[Source records — start]

(* ===== verification/CanLiveness.v ===== *)
(** * CanLiveness: attempts against a unit that keeps its protocol

    The theorems for every environment say what an exchange may do; here is what
    it does when nothing fails: nobody cancels, the adapter accepts every call, and
    the unit answers the request it was last sent. [FaultlessBus] states that as a
    promise of the environment, with the protocol of the unit as a parameter, and
    the exchanges of the flash executors are shown to deliver. *)
From S2P Require Import Prelude Bytes Uds Ports UdsClient CanFlash FlashDevices FlashPlan FlashExecution.

(** [obeys w pdu frame]: after the frames [w], the last of which carried [pdu], the
    unit may answer [frame]. *)
Class FaultlessBus `{Env} (request_id response_id : Z) (obeys : list (list Z) -> list Z -> list Z -> Prop) : Prop := {
  bus_cancelled : forall t, env_cancelled t = false;
  bus_sleep : forall t ms, env_sleep t ms = Ok tt;
  bus_configure : forall t config, env_configure t config = Ok tt;
  bus_open : forall t, env_open t = Ok tt;
  bus_close : forall t, env_close t = Ok tt;
  bus_write : forall t data, env_write t data = Ok tt;
  bus_answer : forall t timeout pdu, last (written t) = Some (wrap_can request_id pdu) ->
    exists raw frame, env_read t timeout = Ok (Some raw) /\ unwrap_can response_id raw = Some frame
      /\ obeys (written t) pdu frame
}.

(** ** Computations that deliver

    [ensures I m P]: from every history whose frames satisfy [I], [m] returns a
    value in [P] and [I] holds of the frames again. *)
Definition ensures {A} (I : list (list Z) -> Prop) (m : M A) (P : A -> Prop) : Prop :=
  forall t, I (written t) -> P (fst (m t)) /\ I (written (snd (m t))).
Definition succeeds {A} (I : list (list Z) -> Prop) (m : M (result Error A)) (P : A -> Prop) : Prop :=
  ensures I m (fun r => exists a, r = Ok a /\ P a).
Section ensures.
Context (I : list (list Z) -> Prop).
Lemma ensures_ret {A} (a : A) (P : A -> Prop) : P a -> ensures I (ret a) P.
Proof. by intros HP t Ht. Qed.
Lemma ensures_bind {A B} (m : M A) (k : A -> M B) (P : A -> Prop) (Q : B -> Prop) :
  ensures I m P -> (forall a, P a -> ensures I (k a) Q) -> ensures I (bind m k) Q.
Proof. intros Hm Hk t Ht. rewrite bind_eq. destruct (Hm t Ht) as [HP HI]. by apply Hk. Qed.
Lemma succeeds_ret {A} (a : A) (P : A -> Prop) : P a -> succeeds I (ret (Ok a)) P.
Proof. intros HP. apply ensures_ret. by exists a. Qed.
Lemma succeeds_try {A B} (m : M (result Error A)) (k : A -> M (result Error B)) (P : A -> Prop) (Q : B -> Prop) :
  succeeds I m P -> (forall a, P a -> succeeds I (k a) Q) -> succeeds I (try m k) Q.
Proof. intros Hm Hk. apply (ensures_bind _ _ _ _ Hm). intros _ (a & -> & HP). by apply Hk. Qed.
Lemma ensures_weaken {A} (m : M A) (P Q : A -> Prop) : ensures I m P -> (forall a, P a -> Q a) -> ensures I m Q.
Proof. intros Hm HPQ t Ht. destruct (Hm t Ht). auto. Qed.
Lemma ensures_does {A} (m : M A) (P : A -> Prop) :
  does m (fun a w _ => P a /\ forall w0, I w0 -> I (w0 ++ w)) -> ensures I m P.
Proof. intros Hm t Ht. destruct (Hm t) as (d & E & HP & HI). split; [done|]. rewrite E, written_app. auto. Qed.
Lemma ensures_quiet {A} (m : M A) : quiet m -> ensures I m (fun _ => True).
Proof.
  intros Hm. apply ensures_does. apply (does_weaken m (fun _ w r => w = [] /\ r = [])); [exact Hm|].
  intros a w r [-> _]. split; [done|]. intros w0. by rewrite app_nil_r.
Qed.
Lemma ensures_quiet_bind {A B} (m : M A) (k : A -> M B) (Q : B -> Prop) :
  quiet m -> (forall a, ensures I (k a) Q) -> ensures I (bind m k) Q.
Proof. intros Hm Hk. apply (ensures_bind m k _ _ (ensures_quiet m Hm)). auto. Qed.
Lemma succeeds_bind {A B} (m : M A) (k : A -> M (result Error B)) (P : A -> Prop) (Q : B -> Prop) :
  ensures I m P -> (forall a, P a -> succeeds I (k a) Q) -> succeeds I (bind m k) Q.
Proof. apply ensures_bind. Qed.
Lemma succeeds_quiet_bind {A B} (m : M A) (k : A -> M (result Error B)) (Q : B -> Prop) :
  quiet m -> (forall a, succeeds I (k a) Q) -> succeeds I (bind m k) Q.
Proof. apply ensures_quiet_bind. Qed.
End ensures.
(** [I] survives sending [pdu]. *)
Definition keeps (request_id : Z) (I : list (list Z) -> Prop) (pdu : list Z) : Prop :=
  forall w, I w -> I (w ++ [wrap_can request_id pdu]).

(** Past the reports of a program, which do nothing on the bus. *)
Ltac delivers :=
  repeat (lazymatch goal with
    | |- succeeds _ (bind (Log _ _) _) _ => apply succeeds_quiet_bind; [apply quiet_Log|intros _]
    | |- succeeds _ (bind (Notice _) _) _ => apply succeeds_quiet_bind; [apply quiet_Notice|intros _]
    | |- succeeds _ (bind (Start _ _ _) _) _ => apply succeeds_quiet_bind; [apply quiet_Start|intros [? ?]]
    | |- succeeds _ (bind (Complete _) _) _ => apply succeeds_quiet_bind; [apply quiet_Complete|intros _]
    | |- succeeds _ (let _ := _ in _) _ => cbv zeta
    end).

(** ** Exchanges *)
Section exchanges.
Context `{HB : FaultlessBus request_id response_id obeys}.
Abbreviation channel := (CanFlashUdsChannel (GuardedCanFlashTransport adapter) request_id response_id).
Lemma Send_ok pdu t :
  Send channel pdu t = (Ok tt, t ++ [EvCancelled false; EvWrite (wrap_can request_id pdu) (Ok tt)]).
Proof.
  cbn [Send CanFlashUdsChannel Write GuardedCanFlashTransport adapter]. unfold bind, Cancelled.
  rewrite bus_cancelled, bus_write. by rewrite <- app_assoc.
Qed.
Lemma Receive_ok timeout t pdu :
  last (written t) = Some (wrap_can request_id pdu) ->
  exists frame, fst (Receive channel timeout t) = Ok (Some frame) /\ obeys (written t) pdu frame
    /\ written (snd (Receive channel timeout t)) = written t.
Proof.
  intros Hl. destruct (bus_answer (t ++ [EvCancelled false]) timeout pdu) as (raw & frame & E & U & Ho).
  { by rewrite written_app, app_nil_r. }
  exists frame. cbn [Receive CanFlashUdsChannel Read GuardedCanFlashTransport adapter]. unfold bind, Cancelled, ret.
  rewrite bus_cancelled. cbv zeta beta iota. rewrite E. cbn [fst snd].
  rewrite !written_app in *. cbn [written] in *. rewrite !app_nil_r in *. split_and!; [|done|done].
  unfold unwrap_can in U. destruct (Z.leb_spec kEnvelopeSize (zlen raw)); [|done].
  destruct (ReadU32Be raw 0 =? response_id); [|done]. injection U as <-.
  by rewrite (proj2 (Z.ltb_ge _ _)) by lia.
Qed.
(** Sending a request and taking the answer. *)
Lemma ask_ok pdu timeout t :
  exists t1 frame, Send channel pdu t = (Ok tt, t1) /\ written t1 = written t ++ [wrap_can request_id pdu]
    /\ fst (Receive channel timeout t1) = Ok (Some frame) /\ obeys (written t1) pdu frame
    /\ written (snd (Receive channel timeout t1)) = written t1.
Proof.
  rewrite Send_ok. set (t1 := t ++ _). assert (written t1 = written t ++ [wrap_can request_id pdu]) as W
    by (subst t1; by rewrite written_app).
  destruct (Receive_ok timeout t1 pdu) as (frame & H1 & H2 & H3); [by rewrite W, last_snoc|]. by exists t1, frame.
Qed.
Context (I : list (list Z) -> Prop).
(** What the unit's answers to [pdu] are, when [I] held before. *)
Definition replies (pdu : list Z) (P : list Z -> Prop) : Prop :=
  keeps request_id I pdu /\ forall w frame, I w -> obeys (w ++ [wrap_can request_id pdu]) pdu frame -> P frame.
Lemma ensures_ask {A} pdu timeout (k : option (list Z) -> M (result Error A)) (P : list Z -> Prop) (Q : A -> Prop) :
  replies pdu P -> (forall frame, P frame -> succeeds I (k (Some frame)) Q) ->
  succeeds I (do! _ <- Send channel pdu; do! f <- Receive channel timeout; k f) Q.
Proof.
  intros [Hk Hp] Hq t Ht. destruct (ask_ok pdu timeout t) as (t1 & frame & E1 & W1 & E2 & Ho & W2).
  unfold try. rewrite bind_eq, E1. cbn [fst snd]. rewrite bind_eq, E2.
  apply Hq; [|rewrite W2, W1; by apply Hk]. apply (Hp (written t)); [done|]. by rewrite <- W1.
Qed.
Definition positive (sid : Z) (prefix frame : list Z) : Prop :=
  Matches (ParseResponse frame) sid = true /\ exists rest, Payload frame = prefix ++ rest.
Lemma positive_length sid prefix frame : positive sid prefix frame -> zlen prefix <= zlen (Payload frame).
Proof. intros [_ [rest ->]]. rewrite zlen_app. pose proof (zlen_nonneg rest). lia. Qed.
Lemma ztake_prefix (a b : list Z) : ztake (zlen a) (a ++ b) = a.
Proof. unfold ztake, zlen. rewrite Nat2Z.id. apply take_app_length. Qed.
Lemma positive_shorter sid a b frame : positive sid (a ++ b) frame -> positive sid a frame.
Proof. intros [Hm [rest E]]. split; [done|]. exists (b ++ rest). by rewrite app_assoc. Qed.
Lemma replies_weaken pdu (P Q : list Z -> Prop) : replies pdu P -> (forall frame, P frame -> Q frame) -> replies pdu Q.
Proof. intros [Hk Hp] HPQ. split; [done|]. eauto. Qed.
Lemma Matches_kind r sid : Matches r sid = true -> IsPending r = false /\ resp_kind r = kPositive.
Proof. unfold Matches, IsPending. by destruct (resp_kind r). Qed.
Lemma read_loop_ok policy sid n delay timeout t pdu :
  last (written t) = Some (wrap_can request_id pdu) ->
  (forall frame, obeys (written t) pdu frame -> Matches (ParseResponse frame) sid = true) ->
  exists frame, fst (read_loop channel policy sid (S n) delay timeout t) = Ok frame /\ obeys (written t) pdu frame
    /\ written (snd (read_loop channel policy sid (S n) delay timeout t)) = written t.
Proof.
  intros Hl Hm. cbn [read_loop].
  assert (exists t1, (if 0 <? delay then Sleep delay else ret (Ok tt)) t = (Ok tt, t1) /\ written t1 = written t)
    as (t1 & E1 & W1).
  { destruct (0 <? delay); [|by exists t]. exists (t ++ [EvSleep delay (Ok tt)]). unfold Sleep. rewrite bus_sleep.
    by rewrite written_app, app_nil_r. }
  rewrite !bind_eq, E1. cbn [fst snd]. rewrite <- W1 in *. destruct (Receive_ok timeout t1 pdu Hl) as (frame & E2 & Ho & W2).
  rewrite bind_eq, E2. destruct (Matches_kind _ _ (Hm frame Ho)) as [Hp Hk]. cbv zeta.
  rewrite Hp, Hk, (Hm frame Ho). cbn [negb]. by exists frame.
Qed.
Lemma succeeds_Request pdu policy (P : list Z -> Prop) :
  zlen pdu <> 0 -> 0 <= max_pending_repeats policy ->
  replies pdu (fun frame => Matches (ParseResponse frame) (zget pdu 0) = true /\ P frame) ->
  succeeds I (Request channel pdu policy) P.
Proof.
  intros Hz Hm [Hk Hp] t Ht. unfold Request. rewrite (proj2 (Z.eqb_neq _ _) Hz).
  rewrite bind_eq. unfold Cancelled. rewrite bus_cancelled. cbn [fst snd].
  destruct (ask_ok pdu (read_timeout policy) (t ++ [EvCancelled false])) as (t1 & _ & E1 & W1 & _).
  rewrite written_app, app_nil_r in W1. unfold try. rewrite bind_eq, E1. cbv beta iota. cbn [fst snd].
  replace (Z.to_nat (max_pending_repeats policy + 1)) with (S (Z.to_nat (max_pending_repeats policy))) by lia.
  destruct (read_loop_ok policy (zget pdu 0) (Z.to_nat (max_pending_repeats policy)) (pre_read_delay policy)
    (read_timeout policy) t1 pdu) as (frame & E2 & Ho & W2).
  - by rewrite W1, last_snoc.
  - intros frame Ho. rewrite W1 in Ho. apply (Hp (written t) frame Ht Ho).
  - rewrite E2, W2, W1. split; [|by apply Hk]. exists frame. split; [done|]. rewrite W1 in Ho. apply (Hp _ _ Ht Ho).
Qed.
Context (policy : ExchangePolicy) (Hpolicy : 0 <= max_pending_repeats policy).
Abbreviation ctx := {| ctx_channel := channel; ctx_policy := policy |}.
Lemma succeeds_FatalRequest pdu prefix operation (P : list Z -> Prop) :
  zlen pdu <> 0 -> replies pdu (fun frame => Matches (ParseResponse frame) (zget pdu 0) = true /\ P frame) ->
  succeeds I (FatalRequest ctx pdu prefix operation) P.
Proof.
  intros Hz Hr. apply (ensures_bind _ _ _ _ _ (succeeds_Request pdu policy P Hz Hpolicy Hr)).
  intros _ (frame & -> & HP). by apply succeeds_ret.
Qed.
Lemma succeeds_FatalQuery pdu expected prefix subject m (P : list Z -> Prop) :
  zlen pdu <> 0 ->
  replies pdu (fun frame => positive (zget pdu 0) expected frame
    /\ default (zlen expected) m <= zlen (Payload frame) /\ P frame) ->
  succeeds I (FatalQuery ctx pdu expected prefix subject m) P.
Proof.
  intros Hz [Hk Hr]. eapply succeeds_try.
  - apply succeeds_FatalRequest; [done|]. split; [done|]. intros w frame Hw Ho.
    destruct (Hr w frame Hw Ho) as ((H1 & H2) & H3). split; [exact H1|]. exact (conj H2 H3).
  - cbn beta. intros frame (Hp & Hl & HP). cbv zeta. rewrite (proj2 (Z.ltb_ge _ _) Hl). unfold starts_with.
    destruct Hp as [rest ->]. rewrite bool_decide_eq_true_2 by (by rewrite ztake_prefix). by apply succeeds_ret.
Qed.
(** Unlocking: the unit gives [seed] and accepts [seed_key seed]. *)
Lemma succeeds_UnlockAndKernelJump prefix seed_key seed :
  zlen seed = 4 ->
  replies [kSidSecurityAccess; kSecurityAccessRequestSeed]
    (positive kSidSecurityAccess (kSecurityAccessRequestSeed :: seed)) ->
  replies (ComposeBe [FByte kSidSecurityAccess; FByte kSecurityAccessSendKey; FBytes (seed_key seed)])
    (positive kSidSecurityAccess [kSecurityAccessSendKey]) ->
  replies [kSidDiagnosticSessionControl; kSessionKernelJump]
    (positive kSidDiagnosticSessionControl [kSessionKernelJump]) ->
  succeeds I (UnlockAndKernelJump ctx prefix seed_key) (fun _ => True).
Proof.
  intros Hs H1 H2 H3. unfold UnlockAndKernelJump. delivers.
  apply (succeeds_try _ _ _ (fun frame => subspan (Payload frame) 1 4 = seed)).
  { apply succeeds_FatalQuery; [done|]. eapply replies_weaken; [exact H1|]. intros frame Hp. split_and!.
    - exact (positive_shorter _ [kSecurityAccessRequestSeed] seed frame Hp).
    - apply positive_length in Hp. rewrite zlen_cons in Hp. cbn. lia.
    - destruct Hp as [_ [rest ->]]. unfold subspan. change (zdrop 1 _) with (seed ++ rest). rewrite <- Hs. apply ztake_prefix. }
  intros frame ->. delivers.
  apply (succeeds_try _ _ _ (fun _ => True)).
  { apply succeeds_FatalQuery; [rewrite zlen_ComposeBe; cbn; pose proof (zlen_nonneg (seed_key seed)); lia|].
    eapply replies_weaken; [exact H2|]. intros f Hp. split_and!; [exact Hp|by eapply positive_length|done]. }
  intros f _. delivers. apply (succeeds_try _ _ _ (fun _ => True)).
  { apply succeeds_FatalQuery; [done|].
    eapply replies_weaken; [exact H3|]. intros g Hp. split_and!; [exact Hp|by eapply positive_length|done]. }
  intros g _. delivers. by apply succeeds_ret.
Qed.
(** Reading pages [i..n-1]. *)
Lemma succeeds_read_pages fuel prefix decrypt (page : Z -> list Z) n i rom p :
  0 <= i <= n -> n - i < Z.of_nat fuel -> kPageSize * n < 2 ^ 32 ->
  (forall k, 0 <= k < n -> replies (page_request (kPageSize * k))
     (fun frame => Matches (ParseResponse frame) kSidReadMemoryChunk = true /\ Payload frame = page k)) ->
  succeeds I (read_pages fuel ctx prefix (kPageSize * n) decrypt (kPageSize * i) rom p)
    (fun r => fst r = rom ++ List.concat (map (fun k => decrypt (page k)) (seqZ i (n - i)))).
Proof.
  intros Hi Hf Hn Hr. revert i rom p Hi Hf. induction fuel as [|fuel IH]; intros i rom p Hi Hf; [lia|].
  cbn [read_pages]. destruct (Z.ltb_spec (kPageSize * i) (kPageSize * n)); unfold kPageSize in *.
  - apply (succeeds_try _ _ _ (fun frame => Payload frame = page i)).
    { apply succeeds_FatalRequest; [done|]. apply (Hr i). lia. }
    intros frame ->. cbv zeta. apply succeeds_quiet_bind; [auto with ports|]. intros p'.
    assert (u32 (256 * i + 256) = 256 * (i + 1)) as -> by (rewrite u32_small; unfold u32_ok; lia).
    eapply ensures_weaken; [apply IH; lia|]. intros r ([rom' p''] & -> & E). eexists. split; [done|]. cbn [fst] in *.
    rewrite E, <- app_assoc. f_equal. rewrite (seqZ_cons i (n - i)) by lia. cbn [map List.concat].
    by replace (Z.succ i) with (i + 1) by lia; replace (Z.pred (n - i)) with (n - (i + 1)) by lia.
  - replace (n - i) with 0 by lia. apply succeeds_ret. cbn. by rewrite app_nil_r.
Qed.
End exchanges.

[Source records — finish]

**Brief:**
In the records above, find the line with "From S2P Require"; write out exactly that line and each one after it, stopping after the line with "[ensures I m".

**Exercise answer:**
From S2P Require Import Prelude Bytes Uds Ports UdsClient CanFlash FlashDevices FlashPlan FlashExecution.

(** [obeys w pdu frame]: after the frames [w], the last of which carried [pdu], the
    unit may answer [frame]. *)
Class FaultlessBus `{Env} (request_id response_id : Z) (obeys : list (list Z) -> list Z -> list Z -> Prop) : Prop := {
  bus_cancelled : forall t, env_cancelled t = false;
  bus_sleep : forall t ms, env_sleep t ms = Ok tt;
  bus_configure : forall t config, env_configure t config = Ok tt;
  bus_open : forall t, env_open t = Ok tt;
  bus_close : forall t, env_close t = Ok tt;
  bus_write : forall t data, env_write t data = Ok tt;
  bus_answer : forall t timeout pdu, last (written t) = Some (wrap_can request_id pdu) ->
    exists raw frame, env_read t timeout = Ok (Some raw) /\ unwrap_can response_id raw = Some frame
      /\ obeys (written t) pdu frame
}.

(** ** Computations that deliver

    [ensures I m P]: from every history whose frames satisfy [I], [m] returns a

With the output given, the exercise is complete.